Data quality projects usually involve some changes to existing processes. The goal of half of all data quality projects is, after all, workflow improvement. For example, a marketing department in one organization sets a goal of reducing processing time of new leads from two weeks to one day. The existing process consists of manually checking each new lead for duplications against its CRM system. The department decides to implement an automated match and consolidation operation. The resulting workflow improvement not only saves labor time and money, but also results in more accurate prospect data. With improvement comes change (sometimes major, sometimes minor) in the roles and responsibilities of the personnel involved. Know what those changes will be.

A plan to compile and advertise the benefits (return on investment) of a data quality project deserves strategic consideration. This falls in the stewardship factor because it is the data stewards and project managers that are tasked with justification.
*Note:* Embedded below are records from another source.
(* ===== verification/SortedSetImpl.v ===== *)
(** * The skip list as the engine's sorted set

    The instance of the interface of SortedSet.v, and the theorems on whole
    histories of a skip list. *)

From S2P Require Import Prelude Resp SortedSet Value SkipList SkipListProofs SkipListSpec.
From Stdlib Require Import Floats.SpecFloat.

Open Scope Z_scope.

#[export] Instance skip_list_set `{Layout} : SortedSet SkipList := {|
  zs_new := sl_new size_node;
  zs_insert := sl_insert size_node;
  zs_remove := sl_remove size_node;
  zs_get_score := sl_get_score;
  zs_get_rank := sl_get_rank;
  zs_range_by_rank := sl_range_by_rank;
  zs_range_by_score := sl_range_by_score;
  zs_len := sl_length;
  zs_memory_usage := sl_memory_usage;
|}.

Lemma sl_rep_items size_node sl l : sl_rep size_node sl l -> sorted_items l.
Proof. intros (T & Hok & <- & Hidx & _). split; [apply Hok|done|apply Hok]. Qed.

#[refine, export] Instance skip_list_spec `{Layout} : SortedSetSpec SkipList := {| zs_rep := sl_rep size_node |}.
Proof.
  - intros z l. apply sl_rep_items.
  - apply sl_new_rep.
  - intros z l lvl m v Hrep Hl Hv Hb. by apply sl_insert_rep.
  - intros z l m Hrep. by apply sl_remove_rep.
  - intros z m z'. simpl. unfold sl_remove. destruct (key_index z !! m); [|by intros [= ->]].
    destruct (remove_node_by_score _ _ _ _); by simpl.
  - intros z l m (T & _ & <- & _ & Hidx). apply Hidx.
  - intros z l m (T & Hok & <- & Hidx). by eapply sl_get_rank_spec.
  - intros z l lo hi (T & Hok & <- & Hidx) Hlo. by eapply sl_range_by_rank_spec.
  - intros z l lo hi (T & Hok & <- & Hidx). by eapply sl_range_by_score_spec.
  - intros z l (T & Hok & <- & _). simpl. by rewrite (no_length _ _ _ Hok), length_map.
Defined.

(** ** Histories *)

Inductive sl_op :=
  | SlInsert (draws : list bool) (m : bytes) (v : f64)
  | SlRemove (m : bytes)
  | SlClear.

Definition run_op (n : Z) (o : sl_op) (sl : SkipList) : outcome (SkipList * option f64) :=
  match o with
  | SlInsert draws m v => sl_insert n (random_level draws) sl m v
  | SlRemove m => sl_remove n sl m
  | SlClear => let? sl' := sl_clear n sl in Ok (sl', None)
  end.

Fixpoint run_ops (n : Z) (ops : list sl_op) (sl : SkipList) : outcome (SkipList * list (option f64)) :=
  match ops with
  | [] => Ok (sl, [])
  | o :: ops' =>
      let? r := run_op n o sl in
      let? rest := run_ops n ops' r.1 in
      Ok (rest.1, r.2 :: rest.2)
  end.

Definition model_op (o : sl_op) (l : list (bytes * f64)) : list (bytes * f64) * option f64 :=
  match o with
  | SlInsert _ m v => (insert_item (m, v) (without_member m l), lookup_score m l)
  | SlRemove m => (without_member m l, lookup_score m l)
  | SlClear => ([], None)
  end.

Fixpoint model_ops (ops : list sl_op) (l : list (bytes * f64)) : list (bytes * f64) * list (option f64) :=
  match ops with
  | [] => (l, [])
  | o :: ops' => let r := model_op o l in let rest := model_ops ops' r.1 in (rest.1, r.2 :: rest.2)
  end.

Definition number_op (o : sl_op) : Prop :=
  match o with SlInsert _ _ v => is_nan v = false | _ => True end.

#[global] Instance number_op_dec o : Decision (number_op o).
Proof. destruct o; simpl; apply _. Defined.

Lemma random_level_bound draws : (random_level draws < MAX_LEVEL)%nat.
Proof.
  unfold random_level. assert (Hl : (0 < MAX_LEVEL)%nat) by (unfold MAX_LEVEL; lia). revert Hl.
  generalize 0%nat as lvl. induction draws as [|[] draws IH]; intros lvl Hl; cbn [random_level_from]; try done.
  destruct (Nat.ltb_spec lvl (MAX_LEVEL - 1)); [apply IH; lia|done].
Qed.

Lemma length_insert_item x l : length (insert_item x l) = S (length l).
Proof.
  unfold insert_item. rewrite length_app. simpl. rewrite Nat.add_succ_r. f_equal.
  induction l as [|y l IH]; [done|]. rewrite !filter_cons. repeat case_decide; simpl; try tauto; lia.
Qed.

Lemma model_op_length o l : (length (model_op o l).1 <= S (length l))%nat.
Proof.
  destruct o as [draws m v|m|]; simpl; [|etrans; [apply length_filter|lia]|lia].
  rewrite length_insert_item. pose proof (length_filter (fun x : bytes * f64 => x.1 <> m) l). unfold without_member. lia.
Qed.

Lemma run_ops_rep n ops : forall sl l,
  sl_rep n sl l -> Forall number_op ops -> Z.of_nat (length l + length ops) <= u64_max ->
  exists sl', run_ops n ops sl = Ok (sl', (model_ops ops l).2) /\ sl_rep n sl' (model_ops ops l).1.
Proof.
  induction ops as [|o ops IH]; intros sl l Hrep Hops Hb; [by exists sl|]. simpl in Hb.
  apply Forall_cons in Hops as [Ho Hops].
  assert (Hstep : exists sl1, run_op n o sl = Ok (sl1, (model_op o l).2) /\ sl_rep n sl1 (model_op o l).1).
  { destruct o as [draws m v|m|]; simpl.
    - apply sl_insert_rep; [done|apply random_level_bound|done|lia].
    - by apply sl_remove_rep.
    - destruct (sl_clear_rep n sl l Hrep) as (sl1 & -> & Hrep1). by exists sl1. }
  destruct Hstep as (sl1 & Hrun & Hrep1). pose proof (model_op_length o l).
  destruct (IH sl1 _ Hrep1 Hops) as (sl2 & Hrun2 & Hrep2); [lia|].
  exists sl2. simpl. rewrite Hrun. cbn [obind fst snd]. rewrite Hrun2. done.
Qed.

(** C6. A skip list driven by any history of insertions (of numbers, with any
    outcome of the random draws), removals and clears never follows a bad
    pointer, answers as the abstract sorted set does, and afterwards every query
    is the one on the abstract items, which are strictly ordered by score and
    member, without a member twice. *)
Theorem skip_list_refines (n : Z) (ops : list sl_op)
    (Hops : Forall number_op ops) (Hbound : Z.of_nat (length ops) <= u64_max) :
  let l := (model_ops ops []).1 in
  exists sl, run_ops n ops (sl_new n) = Ok (sl, (model_ops ops []).2)
    /\ sorted_items l
    /\ sl_get_all_items sl = Ok l
    /\ sl_length sl = Z.of_nat (length l)
    /\ (forall m, sl_get_score sl m = lookup_score m l)
    /\ (forall m, sl_get_rank sl m = Ok (match lookup_score m l with
                                         | Some v => Some (length (filter (fun y => item_lt y (m, v)) l))
                                         | None => None
                                         end))
    /\ (forall r, 0 <= r -> sl_get_by_rank sl r = Ok (l !! Z.to_nat r))
    /\ (forall lo hi, 0 <= lo -> sl_range_by_rank sl lo hi = Ok (rank_slice lo hi l))
    /\ (forall lo hi, sl_range_by_score sl lo hi = Ok (filter (fun x => f_lt x.2 lo = false /\ f_le x.2 hi = true) l)).
Proof.
  intros l. destruct (run_ops_rep n ops (sl_new n) [] (sl_new_rep n) Hops Hbound) as (sl & Hrun & Hrep).
  fold l in Hrep. exists sl. pose proof (sl_rep_items _ _ _ Hrep) as Hs. destruct Hrep as (T & Hok & <- & Hidx).
  split_and!; auto.
  - by apply (sl_get_all_items_spec n).
  - by rewrite (no_length _ _ _ Hok), length_map.
  - apply Hidx.
  - intros. by apply (sl_get_rank_spec n).
  - intros. by apply (sl_get_by_rank_spec n).
  - intros. by apply (sl_range_by_rank_spec n).
  - intros. by apply (sl_range_by_score_spec n).
Qed.

(** A history with an update and a removal: the queries on what it leaves. *)
Lemma skip_list_refines_witness :
  let ops := [SlInsert [true] (B "a") (S754_finite false 2 0); SlInsert [] (B "b") (S754_finite false 1 0);
              SlInsert [true; true] (B "a") (S754_zero true); SlInsert [] (B "c") (S754_infinity false); SlRemove (B "b")] in
  Forall number_op ops
  /\ exists sl, run_ops 64 ops (sl_new 64) = Ok (sl, [None; None; Some (S754_finite false 2 0); None; Some (S754_finite false 1 0)])
     /\ sl_get_all_items sl = Ok [(B "a", S754_zero true); (B "c", S754_infinity false)].
Proof.
  intros ops. assert (Hops : Forall number_op ops) by (repeat constructor). split; [exact Hops|].
  assert (Hb : Z.of_nat (length ops) <= u64_max) by (vm_compute; discriminate).
  destruct (skip_list_refines 64 ops Hops Hb) as (sl & Hrun & _ & Hall & _). exists sl. split; [exact Hrun|exact Hall].
Defined.

(** A score that is not a number breaks the sorted set: once a member with a
    NaN score is removed, the index no longer knows it, but its node stays, is
    counted by the length and is returned by the queries, for ever. *)
Theorem nan_score_leaves_a_ghost (n : Z) (m : bytes) :
  exists sl, run_ops n [SlInsert [] m S754_nan; SlRemove m; SlRemove m] (sl_new n) = Ok (sl, [None; Some S754_nan; None])
    /\ sl_get_score sl m = None
    /\ sl_length sl = 1
    /\ sl_get_all_items sl = Ok [(m, S754_nan)]
    /\ sl_range_by_rank sl 0 0 = Ok [(m, S754_nan)].
Proof.
  set (h := <[1%positive := mkNode [] (S754_zero false) (Some 2%positive :: replicate 31 None)]>
              ({[2%positive := mkNode m S754_nan [None]]} : node_heap)).
  set (sl1 := mkSkipList h 1 0 1 (u64_wrap (base_memory n + calculate_node_size n 1))).
  assert (Hrem : forall i, remove_node_by_score n (sl1 i) m S754_nan = Ok (sl1 i)).
  { intros i. unfold remove_node_by_score. change (node_fuel (sl1 i)) with 3%nat. cbn [sl1 heap level head_node descend walk].
    assert (get_forward h 1 0 = Ok (Some 2%positive)) as Hg by done. rewrite Hg. cbn [obind].
    assert (deref h 2 = Ok (mkNode m S754_nan [None])) as Hr by done. rewrite Hr. cbn [obind n_key n_value].
    change (compare_nodes S754_nan m S754_nan m) with (bytes_cmp m m). rewrite bytes_cmp_refl. cbn [obind fst].
    rewrite Hg. cbn [obind]. rewrite Hr. cbn [obind n_key n_value]. by rewrite andb_false_r. }
  exists (sl1 ∅). split_and!; try reflexivity.
  cbn [run_ops run_op]. assert (Hins : sl_insert n (random_level []) (sl_new n) m S754_nan = Ok (sl1 {[m := S754_nan]}, None)) by done.
  rewrite Hins. cbn [obind fst snd]. unfold sl_remove.
  change (key_index (sl1 {[m := S754_nan]})) with ({[m := S754_nan]} : gmap bytes f64). rewrite lookup_singleton_eq.
  change (with_index (sl1 {[m := S754_nan]}) (delete m {[m := S754_nan]})) with (sl1 (delete m {[m := S754_nan]})).
  rewrite Hrem. cbn [obind fst snd]. rewrite delete_singleton_eq. done.
Qed.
Their managers may deliver the justification to senior management, but it's often the data stewards who are required to collect, measure, and assert the "payoff" for the organization. Once the message is crafted, do not underestimate the need for and value of repeatedly advertising how the improved data will specifically benefit the organization. Give your organization the details as a component of an internal public or employee relations campaign. Success comes from continually reinforcing the benefits to the organization. This builds inertia, while hopefully managing realistic expectations. This inertia will see the project through budget planning when the project is compared against other competing projects.

Factor 6: Continuous Monitoring

The final factor in a data quality strategy is continuous monitoring. Adhering to the principals of Total Quality Management (TQM), continuous monitoring is measuring, analyzing, and then improving a system in a continuous manner. Continuous monitoring is crucial for the effective use of data, as data immediately ages after capture, and future capture processes can generate errors.

Consider the volatility of data representing attributes of people. As stated earlier, in the United States, 17% of the population moves annually, which means the addresses of 980,000 people change each week. A supplier of phone numbers reports that 7% of non-wireless U.S. phone numbers change each month, equating to approximately 3.5 million phone numbers changing each week. In the United States., 5.8 million people have a birthday each week, and an additional 77,000 are born each week. These sample statistics reflect the transience of data. Each week mergers and acquisitions change the titles, salaries, and employment status of thousands of workers. The only way to effectively validate dynamic data for use in daily operations is to continuously monitor and evaluate using a set of quality measurements appropriate to the data.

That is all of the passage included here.